___ Dataset excerpts ___

(** What is held was the last projection, or all those after it failed. *)
Lemma shown_split s st : shown s = Some st →
  ∃ before after, sv_projected s = before ++ (st, true) :: after ∧ Forall (λ p, p.2 = false) after.
Proof.
  unfold shown. generalize (sv_projected s). intros l. induction l as [|[x b] l IH] using rev_ind; [done|].
  rewrite List.filter_app. destruct b; cbn.
  - rewrite fmap_app. cbn. rewrite last_snoc. intros [= ->]. by exists l, [].
  - rewrite app_nil_r. intros (before & after & -> & Hf)%IH. exists before, (after ++ [(x, false)]). rewrite <- app_assoc. split; [done|].
    apply Forall_app. by split; [|constructor].
Qed.
Lemma shown_live s : (last (sv_projected s).*1 = Some ConnectedOnline → phase_of s = Live) → shown s = Some ConnectedOnline →
  phase_of s = Live ∨
  ∃ before after, sv_projected s = before ++ (ConnectedOnline, true) :: after ∧ after ≠ [] ∧ Forall (λ p, p.2 = false) after.
Proof.
  intros Hl (before & after & E & Hf)%shown_split. destruct after as [|p after]; [|by right; exists before, (p :: after)].
  left. apply Hl. rewrite E, fmap_app. cbn. apply last_snoc.
Qed.


(** *** The curve *)

Definition healthy (d : SessionDialAttempt) : bool :=
  match (dial_and_run_session d).2 with Ok stats => bool_decide (classify stats = Healthy) | Err _ => false end.
(** How often the curve was doubled since its last reset. *)
Definition doublings (l : list bool) : nat := foldl (λ e h, if h : bool then 1%nat else S e) O l.
Definition curve (e : nat) : Z := Z.min SESSION_BACKOFF_MAX (SESSION_BACKOFF_INITIAL * 2 ^ Z.of_nat e).

Lemma next_curve e : next_backoff (curve e) = curve (S e).
Proof.
  unfold next_backoff, curve. rewrite Nat2Z.inj_succ, Z.pow_succ_r by lia. unfold SESSION_BACKOFF_MAX, SESSION_BACKOFF_INITIAL, ms in *.
  pose proof (Z.pow_pos_nonneg 2 (Z.of_nat e)). destruct (Z.ltb_spec (30000 * 1000000) (Z.min (30000 * 1000000) (250 * 1000000 * 2 ^ Z.of_nat e) * 2)); lia.
Qed.
Lemma full_jitter_bound random bound : 0 ≤ bound → bound `mod` ms = 0 → 0 ≤ full_jitter random bound ≤ bound.
Proof.
  intros Hb Hm. unfold full_jitter. destruct (Z.eqb_spec (bound / ms) 0); [lia|].
  pose proof (Z.mod_pos_bound random (bound / ms + 1)). pose proof (Z.div_mod bound ms). unfold ms in *.
  assert (0 ≤ bound / 1000000) by (apply Z.div_pos; lia). nia.
Qed.
Lemma curve_ms e : 0 ≤ curve e ∧ curve e `mod` ms = 0.
Proof.
  unfold curve, SESSION_BACKOFF_MAX, SESSION_BACKOFF_INITIAL. pose proof (Z.pow_pos_nonneg 2 (Z.of_nat e)).
  split; [unfold ms; lia|]. destruct (Z.min_spec (30000 * ms) (250 * ms * 2 ^ Z.of_nat e)) as [[_ ->]|[_ ->]]; [by apply Z.mod_mul|].
  replace (250 * ms * 2 ^ Z.of_nat e) with (250 * 2 ^ Z.of_nat e * ms) by lia. by apply Z.mod_mul.
Qed.

Lemma attempt_curve s d random e : sv_running s = true → sv_backoff s = curve e →
  let bound := curve (if healthy d then O else e) in
  let s' := supervisor_step s (d, Ended random false) in
  sv_running s' = true ∧ sv_backoff s' = curve (if healthy d then 1 else S e) ∧ sv_waits s' = sv_waits s ++ [(bound, full_jitter random bound)].
Proof.
  intros Hr Hb bound s'. subst s' bound. unfold supervisor_step, healthy. rewrite Hr. cbn [negb fst snd].
  destruct (dial_and_run_session d) as [evs r]. cbn [snd]. destruct (show_events_frame evs (start_attempt s)) as (Hr' & Hb' & Hw').
  cbn in Hb', Hw'. rewrite Hb in Hb'. destruct r as [stats|er]; cbn.
  - rewrite Hb', Hw'. unfold backoff_after_clean_close. destruct (classify stats) eqn:Hc;
      [rewrite bool_decide_true by done; change SESSION_BACKOFF_INITIAL with (curve 0)|rewrite bool_decide_false by done..];
      rewrite next_curve; done.
  - rewrite Hb', Hw', next_curve. done.
Qed.

Definition uncancelled (l : list (SessionDialAttempt * Z)) : list (SessionDialAttempt * AttemptEnd) := (λ x, (x.1, Ended x.2 false)) <$> l.

Lemma run_snoc l c : run_session_supervisor (l ++ [c]) = supervisor_step (run_session_supervisor l) c.
Proof. unfold run_session_supervisor. by rewrite foldl_app. Qed.
Lemma doublings_snoc l h : doublings (l ++ [h]) = if h then 1%nat else S (doublings l).
Proof. unfold doublings. by rewrite foldl_app. Qed.

Lemma run_curve l :
  let s := run_session_supervisor (uncancelled l) in
  sv_running s = true ∧ sv_backoff s = curve (doublings (healthy <$> l.*1)) ∧ length (sv_waits s) = length l ∧
  ∀ i d random, l !! i = Some (d, random) →
    let bound := curve (if healthy d then O else doublings (healthy <$> (take i l).*1)) in
    sv_waits s !! i = Some (bound, full_jitter random bound).
Proof.
  induction l as [|[d r] l IH] using rev_ind; [done|]. destruct IH as (Hr & Hb & Hl & Hw). unfold uncancelled in *.
  rewrite !fmap_app. cbn [fmap list_fmap]. rewrite run_snoc.
  destruct (attempt_curve _ d r _ Hr Hb) as (Hr' & Hb' & Hw'). cbn zeta in *. cbn [fst snd]. rewrite doublings_snoc, Hw', Hb', !length_app, Hl.
  split_and!; [done|by destruct (healthy d)|done|]. intros i d' r' Hi.
  destruct (decide (i < length l)%nat) as [Hlt|Hge].
  - rewrite lookup_app_l in Hi by lia. rewrite lookup_app_l by lia. rewrite take_app_le by lia. by apply Hw.
  - assert (i = length l) as -> by (apply lookup_lt_Some in Hi; rewrite length_app in Hi; cbn in Hi; lia).
    rewrite list_lookup_middle in Hi by done. injection Hi as <- <-. rewrite list_lookup_middle by done. by rewrite take_app_length.
Qed.

(** The waits of the supervisor.  After any attempts, the wait of each
    is between zero and the curve, which starts at 250 milliseconds, doubles with
    every attempt, is capped at 30 seconds, and starts over only after a session that
    was up for 30 seconds and closed cleanly. *)
Theorem waits_follow_curve (l : list (SessionDialAttempt * Z)) :
  let s := run_session_supervisor (uncancelled l) in
  sv_backoff s = curve (doublings (healthy <$> l.*1)) ∧ length (sv_waits s) = length l ∧
  ∀ i d random, l !! i = Some (d, random) → ∃ wait,
    let bound := curve (if healthy d then O else doublings (healthy <$> (take i l).*1)) in
    sv_waits s !! i = Some (bound, wait) ∧ 0 ≤ wait ≤ bound ∧ bound ≤ SESSION_BACKOFF_MAX.
Proof.
  intros s. destruct (run_curve l) as (_ & Hb & Hl & Hw). split_and!; [done..|]. intros i d r Hi. eexists.
  split; [by apply (Hw i d r)|]. split; [apply full_jitter_bound; apply curve_ms|unfold curve; lia].
Qed.
End supervised.
End Supervisor.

___

[Assignment] Lines with the word "using": copy each one from the data above.

[Task answer]
  unfold shown. generalize (sv_projected s). intros l. induction l as [|[x b] l IH] using rev_ind; [done|].
  induction l as [|[d r] l IH] using rev_ind; [done|]. destruct IH as (Hr & Hb & Hl & Hw). unfold uncancelled in *.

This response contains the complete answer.